Love Stories: Remembered

April 10, 2017 April 2017 Feature - Love Stories, China trip, Gotcha Day, orphanage realities, Uncategorized 2 Comments

We are so quick to fill in the blanks, aren’t we? We get one part of a story, and we use our imagination to complete the rest.

But it’s too simplistic to do that with the care of orphaned children halfway around the world… to see an image and create a tragic narrative, hear a testimony and judge an entire community, read an account of a single incident and make assumptions about an entire system.

We want to have eyes to see the good.

And there is most definitely good to be found. So this month we are sharing stories that exemplify the good. The lovely. The things that remind us that there is always hope.

Join us this month as we share stories of love in the unlikeliest of places.


Less than two months ago, I was in China to bring home our new son, Sonny. Our forever family day took an interesting turn when we were approached by who I thought was a stranger.

My husband, two youngest daughters and I had just coaxed Sonny from the hallway of the Henan Adoption Center to the family room. I had barely sat down and put him on my lap when a woman approached us.

She pointed to my daughter Reagan and asked, “Dang Qing Qing?” (Reagan’s Chinese name)

I responded, “Yes, this is Qing Qing. Do you know her?”

The woman smiled and answered, “I am from Luoyang (Sonny and Reagan’s orphanage) and I remember her.”

I had my new son in my arms and I was so caught off guard that I just sat there for a moment thinking, What exactly is happening here? Reagan has been home with us for over five years, is this the same Qing Qing she’s thinking of?

I regained my composure and told Reagan to come over so that I could take a picture of her and this woman. We did what small talk we could with our broken Chinese and her limited English but honestly I can’t remember what we talked about. I had my new son on my lap and was completely engrossed with all things Sonny. The woman left and I didn’t think anything more of it.

About twenty minutes later, our guide and this woman came back over to us. Our guide was there to help us ask any questions we had about Sonny. We asked a few but I could see the woman would not stop staring and smiling at Reagan. I could tell she had questions and wanted to talk more about Reagan than Sonny. I told our guide about my earlier conversation with her. I asked the guide to ask her if she had any questions about Reagan.

The woman pointed to Reagan’s hearing aide and we discussed her hearing loss. She pointed to Reagan’s glasses and then hers and gave a thumbs up. She asked how her heart was doing and we told her that her heart is both emotionally and physically very good.

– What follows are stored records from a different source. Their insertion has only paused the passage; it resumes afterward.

Lemma inv_write_slot c i x t s :
  inv c -> c_producers c !! i = Some (PAcquired x (index t) t) ->
  c_buffer c !! Z.to_nat (index t) = Some s ->
  inv (set_producer i (PWritten x (index t) t) (set_slot (index t) (Slot (flag s) x) c)).
Proof.
  intros Hi Hp Hs. pose proof (inv_producers c Hi i _ Hp) as (Hr & _ & Hpush & y & Hy).
  rewrite Hs in Hy. simplify_eq/=. pose proof (lookup_lt_Some _ _ _ Hp).
  pose proof (inv_window c Hi). pose proof (low_bound c).
  pose proof (write_lookup c i _ (PWritten x (index t) t) t (index t) x (Slot UNCOMMITTED x)
                Hi Hp eq_refl Hr) as Hlook.
  split; try apply Hi.
  - simpl. rewrite length_insert. apply Hi.
  - intros t' Ht'. destruct (Z.eq_dec t t') as [<-|Hne].
    + exists x, (Slot UNCOMMITTED x). split_and!; [done| |right; split; [done|]].
      * rewrite Hlook by (unfold Capacity; lia). by rewrite decide_True.
      * exists i, (PWritten x (index t) t). simpl. by rewrite list_lookup_insert_eq.
    + by apply (write_ticket c i _ _ t (index t) x _ Hi Hp).
  - intros t' Ht'. by apply (write_free c i _ _ t (index t) x _ Hi Hp).
  - intros j q Hq. simpl in Hq. destruct (decide (j = i)) as [->|Hne].
    + rewrite list_lookup_insert_eq in Hq by done. simplify_eq.
      refine (conj Hr (conj eq_refl (conj Hpush _))).
      rewrite Hlook by (unfold Capacity; lia). by rewrite decide_True.
    + rewrite list_lookup_insert_ne in Hq by done.
      by apply (write_producer c i _ _ t (index t) x _ Hi Hp eq_refl Hr j).
  - intros j j' q q' t' y' z'.
    by apply (write_owners c i _ (PWritten x (index t) t) t (index t) x (Slot UNCOMMITTED x) Hi Hp eq_refl Hr (or_introl eq_refl)).
  - apply (write_consumer c i _ _ t (index t) x _ Hi Hp eq_refl Hr); [by right|eauto].
Qed.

I forget that Reagan was nonverbal until she was six years old, a good year after being home with us, which meant this woman was hearing Reagan speak for the first time. Her face lit up when she saw Reagan talking to Sonny. “Qing Qing is talking!” Oh, if she only knew Qing Qing never stops talking.

She just kept smiling at Reagan and finally said, “I am so happy to see Qing Qing so happy. It makes me so happy to know she has a family.” She gave Reagan a quick hug, we said goodbye and that was it.

The thing that blew my mind is that this woman needed no reminders of who Reagan was. Before I could give our guide some background on Reagan this woman had already told her that Reagan was transferred to a private foster home in Beijing. She remembered that Reagan left to receive heart surgery. Reagan left Luoyang in 2009 and yet she was remembered. This woman clearly remembered her despite having hundreds of children come and go over the last eight years. I never got her name or what her position with the orphanage was.

This is Luoyang CWI.

image by Kim Rase McCray

Those walls and floors hold many children. Those same floors and walls also hold many nannies, staff and officials. Nannies, staff and officials who love on our children long before they become ours. They provide all the care and love they can give.

They act as advocates in many quiet ways… getting a child’s file ready so their family can find them, locating a facility or private organization that will help with a quality of life procedure or life saving surgery, just as they did for our Reagan.

They allow their hearts to invest.

I was recently scrolling through pictures of our trip and I came across the picture I took of Reagan and the woman.

It hit me what an amazing moment that was. As I stared at the picture, I found myself getting more and more irritated with myself for not taking advantage of it. A missed opportunity to get a fuller picture of Reagan’s life. So much is unknown about Reagan’s life prior to Beijing, I wished I would have been more clearheaded to ask questions about Reagan’s time at Luoyang.

But maybe that moment wasn’t supposed to be about me and what I wondered. Maybe it was for this woman and all the others like her that wonder what the rest of a child’s story is. The child that imprinted their heart. Whatever happened to their Qing Qing? Was her heart repaired? Did she learn to speak? Is she still waiting?

And maybe in a way I too got answers.

Reagan was cared for.
Reagan was advocated for.
Reagan was not forgotten.
Reagan left an imprint.

Reagan is remembered.

– guest post by Danae: blog || facebook || instagram

2 responses to “Love Stories: Remembered”

  1. Jessica says:

    Lovely! Lovely! Lovely!

  2. carrie says:

    So perfect!! Love this story and all that it represents.